Back in the 1980’s and 90’s, before switching my focus to sustainability, I was a management consultant focusing on self-directed work teams: front line employees, typically in cross functional teams, empowered to make important management decisions. For 10 years, Marsha Willard and I hosted the Symposium on Self-Direction and published several books on teams.

Like any movement, we had our heroes like Ricardo Semler of Semco (read Maverick) and Ralph Stayer of Johnsonville Foods (read Flight of the Buffalo) who stopped being The Boss to let their employees lead.

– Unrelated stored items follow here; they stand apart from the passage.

#[global] Instance M_ret : MRet M := fun A a w => (Ret a, w).

#[global] Instance M_bind : MBind M := fun A B f m w =>
  match m w with
  | (Ret a, w') => f a w'
  | (Raise e, w') => (Raise e, w')
  end.

Definition raise {A : Type} (e : exn) : M A := fun w => (Raise e, w).

Definition log (c : call) : M unit := fun w =>
  (Ret tt, {| environ := environ w; heap := heap w; calls := calls w ++ [c] |}).

Definition set_heap (h : list subscriber_object) : M unit := fun w =>
  (Ret tt, {| environ := environ w; heap := h; calls := calls w |}).

Definition get_heap : M (list subscriber_object) := fun w => (Ret (heap w), w).

(** [os.environ.get(key)] *)
Definition os_environ_get (key : string) : M (option string) := fun w =>
  (Ret (environ w !! key), w).

(** [grpc.insecure_channel(target=target)] *)
Definition grpc_insecure_channel (target : option string) : M pyval :=
  log (call_insecure_channel target) ;;
  mret (PyInsecureChannel target).

(** [grpc_helpers.create_channel(credentials=, target=, scopes=, options=)] *)
Definition grpc_helpers_create_channel (credentials : pyval) (target : string)
    (scopes : list string) (options : list (string * Z)) : M pyval :=
  log (call_create_channel credentials target scopes options) ;;
  mret (PyChannel credentials target scopes options).

(** [subscriber_client.SubscriberClient] called with the keyword arguments
    [kwargs]. *)
Definition SubscriberClient_new (kwargs : gmap string pyval)
  : M SubscriberClient :=
  log (call_SubscriberClient kwargs) ;;
  mret {| api_kwargs := kwargs |}.

(** Instantiating a policy class or the manager with
    [(client, subscription, flow_control)]: a new object on the heap, not yet
    open.  The reference returned is its index. *)
Definition construct (cls : class_ref) (client : Client)
    (subscription : string) (flow_control : FlowControl) : M nat :=
  h ← get_heap ;
  let ref := length h in
  log (call_construct cls ref client subscription flow_control) ;;
  set_heap (h ++ [ {| obj_class := cls; obj_client := client;
                      obj_subscription := subscription;
                      obj_flow_control := flow_control;
                      obj_callback := None; obj_limiter := None;
                      obj_supervisor := supervisor_new |} ]) ;;
  mret ref.

(** [futures.StreamingPullFuture(manager)] *)
Definition StreamingPullFuture_new (manager : nat) : M StreamingPullFuture :=
  log (call_StreamingPullFuture manager) ;;
  mret {| future_manager := manager |}.

(** The message of the error for a callback that cannot be invoked. *)
Definition not_invocable_message (callback : pyval) : string :=
  repr callback ++ " is not invocable".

Roger Sant and Dennis Bakke started AES with the intention of radical accountability, front line employees making multimillion dollar deals, deciding to buy a power plant or not. They ran afoul of the SEC which made them list this cultural value of “having fun” as a risk factor.

We were inspired by the Mondragon Cooperatives, worker owned cooperatives on an industrial scale. All of this was built on the sociology-technical systems research done around WWII at Tavistock where researchers were trying to understand how to improve English coal production during the war.

It was a great win, win, win: managers got better performance, customers got better quality and employees had more control. It seemed an incontrovertible law to move from autocratic manager-knows-best leadership to shared leadership.

So imagine my surprise when in the 2000’s this model of empowerment shifted away from a trend toward organizational democracy,  and instead devolved into “employee engagement.” Managers asking employees to get onboard with what THEY expected. At most, asking for input but not handing over real authority. And in some cases, autocratic nerds created toxic workplaces.

But a recent TED Talk gives me hope that these leadership practices are being resurrected. Staid, old companies needing to be more flexible are mimicking start ups, putting people in cross functional teams and giving them the power to innovate. Hmmm, where did I hear that before?

What are you willing to give up to change the way we work?